Nimotuzumab-vinorelbine combination therapy versus other regimens in the treatment of pediatric diffuse intrinsic pontine glioma

• Published in: Child's nervous system Vol. 40; no. 6; pp. 1671 - 1680
• Main Authors: Özkan, Ayşe, Yağcı Küpeli, Begül, Küpeli, Serhan, Sezgin, Gülay, Bayram, İbrahim
• Format: Journal Article
• Language: English
• Published: Berlin/Heidelberg Springer Berlin Heidelberg 01.06.2024
• Subjects: Adolescent; Antibodies, Monoclonal, Humanized - administration & dosage; Antibodies, Monoclonal, Humanized - therapeutic use; Antineoplastic Combined Chemotherapy Protocols - therapeutic use; Brain Stem Neoplasms - drug therapy; Child; Child, Preschool; Diffuse Intrinsic Pontine Glioma - drug therapy; Female; Humans; Infant; Male; Medicine; Medicine & Public Health; Neurosciences; Neurosurgery; Retrospective Studies; Temozolomide - administration & dosage; Temozolomide - therapeutic use; Treatment Outcome; Vinblastine - administration & dosage; Vinblastine - analogs & derivatives; Vinblastine - therapeutic use; Diffuse pontine glioma; Pediatric; Survival; Nimotuzumab; Vinorelbine; Medicamentous therapy
• ISSN: 0256-7040; 1433-0350
• DOI: 10.1007/s00381-024-06329-4

Purpose Pediatric diffuse intrinsic pontine glioma (DIPG) is a fatal disease associated with a median survival of < 1 year despite aggressive treatments.
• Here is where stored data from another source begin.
Lemma plan_lines_spec r post : valid_str post -> forall lines pre a total,
  text = pre ++ concat lines ++ post -> valid_str pre -> Forall valid_str lines -> well_split lines ->
  (planned_bytes a <= byte_limit)%N -> (total <= match_limit)%N ->
  let result := plan_lines cmd text match_limit byte_limit r (ranges_from (length pre) lines) a total in
  result = Some (inl ReplacementPlanTooLarge) \/
  exists a' rs, result = Some (inr (a', (total + taken total (match_count cmd r lines))%N, cut_short total (match_count cmd r lines))) /\
    added a a' rs /\
    if count_only (flags cmd) then rs = []
    else planned text (length pre) rs (concat lines) (substitute_lines cmd r (remaining total) lines).
Proof using Htoks Hsize Hlimit Htext Laws.
  intros Hpost lines. induction lines as [|l lines IH]; intros pre a total Et Hpre Hls Hsp Hb Ht result; unfold result; cbn [ranges_from plan_lines].
  { right. exists a, []. unfold taken, cut_short, match_count. cbn [map sum_list foldr]. rewrite N.min_0_l, N.add_0_r, (proj2 (N.ltb_ge _ _)) by lia.
    split_and!; [done|split_and!; cbn; rewrite ?app_nil_r; (done || lia)|]. destruct (count_only _); [done|]. apply planned_nil, valid_nil. }
  apply Forall_cons_iff in Hls as [Vl Hls]. destruct Hsp as [Hl Hsp]. cbn [concat] in Et.
  assert (exists gap, l = line_body l ++ gap /\ valid_str (line_body l) /\ valid_str gap) as (gap & El & Vb & Vg).
  { destruct Hl as [E|[E _]]; [exists [LF]|exists []]; rewrite ?app_nil_r; split_and!; try done; try (by apply valid_ascii); try apply valid_nil.
    - apply (valid_app_l _ [LF]); [by rewrite <- E|by apply valid_ascii].
    - by rewrite <- E. }
  assert (valid_str (concat lines)) as Vc by (clear -Hls; induction Hls; [apply valid_nil|by apply valid_app]).
  assert (text = pre ++ line_body l ++ gap ++ concat lines ++ post) as Et' by (rewrite Et, El at 1; by rewrite <- !app_assoc).
  assert (valid_str (gap ++ concat lines ++ post)) as Vrest by (repeat apply valid_app; done).
  assert (str_slice text (length pre) (length pre + length (line_body l)) = Some (line_body l)) as -> by (rewrite Et'; by apply str_slice_app).
  cbn [mbind option_bind]. fold (found_in cmd r (line_body l)). destruct (found_in_facts r (line_body l) Vb) as (ms & Ems & Ho & Hg).
  set (n := length (found_in cmd r (line_body l))) in *. set (k := match_count cmd r lines).
  change (match_count cmd r (l :: lines)) with (n + k).
  destruct (plan_matches_spec pre (line_body l) _ Et' Hpre Vb Vrest _ ms 0 a total Ems Ho Hg eq_refl ltac:(apply Forall_true; lia) Hb Ht)
    as [->|(a1 & -> & rs1 & Ha1 & Hrs1)]; [by left|]. rewrite Nat.add_0_r, drop_0 in Hrs1. fold n.
  assert (added a a1 rs1 /\ (count_only (flags cmd) = true -> rs1 = [])) as [_ Hrs1c] by (split; [done|intros E; by rewrite E in Hrs1]).
  destruct (cut_short total n) eqn:Ecut; unfold cut_short in Ecut; [apply N.ltb_lt in Ecut|apply N.ltb_ge in Ecut].
  - right. exists a1, rs1. assert (taken total (n + k) = taken total n /\ cut_short total (n + k) = true) as [-> ->].
    { unfold taken, cut_short. rewrite N.ltb_lt. lia. }
    split_and!; [done|done|]. destruct (count_only _); [done|]. destruct Hrs1 as [P1 _].
    rewrite <- (app_nil_r rs1). apply next_line; [by destruct Hl as [?|[? _]]; [left|right]|done|].
    replace (remaining total - _) with 0 by (unfold remaining; fold n; lia). rewrite substitute_lines_none by done. by apply planned_nil.
  - assert (taken total n = N.of_nat n) as -> by (unfold taken; lia).
    replace (length pre + length l) with (length (pre ++ l)) by apply length_app.
    destruct (IH (pre ++ l) a1 (total + N.of_nat n)%N) as [->|(a2 & rs2 & E2 & Ha2 & Hrs2)];
      [by rewrite Et, <- !app_assoc|by apply valid_app|done|done|apply Ha1|lia|by left|].
    right. exists a2, (rs1 ++ rs2). rewrite E2. fold k.
    assert ((total + N.of_nat n + taken (total + N.of_nat n) k)%N = (total + taken total (n + k))%N /\
      cut_short (total + N.of_nat n) k = cut_short total (n + k)) as [-> ->].
    { unfold taken, cut_short. split; [lia|]. apply eq_true_iff_eq. rewrite !N.ltb_lt. lia. }
    split_and!; [done|by apply (added_trans _ a1)|]. destruct (count_only _); [by rewrite Hrs1c, Hrs2|]. destruct Hrs1 as [P1 _].
    apply next_line; [|done|].
    + destruct Hl as [?|[? ->]]; [by left|right]. split; [done|]. cbn in E2. injection E2 as <- _ _.
      destruct Ha2 as (Eacc & _ & _). rewrite <- (app_nil_r (accumulated a1)) in Eacc at 1. by apply app_inv_head in Eacc.
    + fold n. by replace (remaining total - n) with (remaining (total + N.of_nat n)) by (unfold remaining; lia).
Qed.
This retrospective study analyzed the treatment outcomes of patients aged < 18 years who were diagnosed with DIPG between 2012 and 2022 and who received different chemotherapy regimens. Methods After radiotherapy, patients with DIPG received nimotuzumab-vinorelbine combination or temozolomide-containing therapy. When nimotuzumab was unavailable, it was replaced by vincristine, etoposide, and carboplatin/cyclophosphamide (VECC). Temozolomide was administered as a single agent or a part of the combination chemotherapy comprising temozolomide, irinotecan, and bevacizumab. Furthermore, 1- and 3-year overall survival (OS), progression-free survival (PFS), and median OS and PFS were analyzed. Results The median age of 40 patients with DIPG was 97 ± 46.93 (23–213) months; the median follow-up time was 12 months. One and 3-year OS were 35.0% and 7.5%, respectively. Median OS was 12 months in all patients ( n  = 40), and it was 16, 10, and 11 months in those who received first-line nimotuzumab-vinorelbine combination ( n  = 13), temozolomide-based ( n  = 14), and VECC ( n  = 6) chemotherapy regimens, respectively ( p  = 0.360). One patient who received gefitinib survived for 16 months. Conversely, patients who never received radiotherapy and any antineoplastic medicamentous therapy ( n  = 6) had a median OS of 4 months. Conclusion Nimotuzumab-vinorelbine combination therapy prolonged OS by 6 months compared with temozolomide-containing chemotherapy, although the difference was not statistically significant.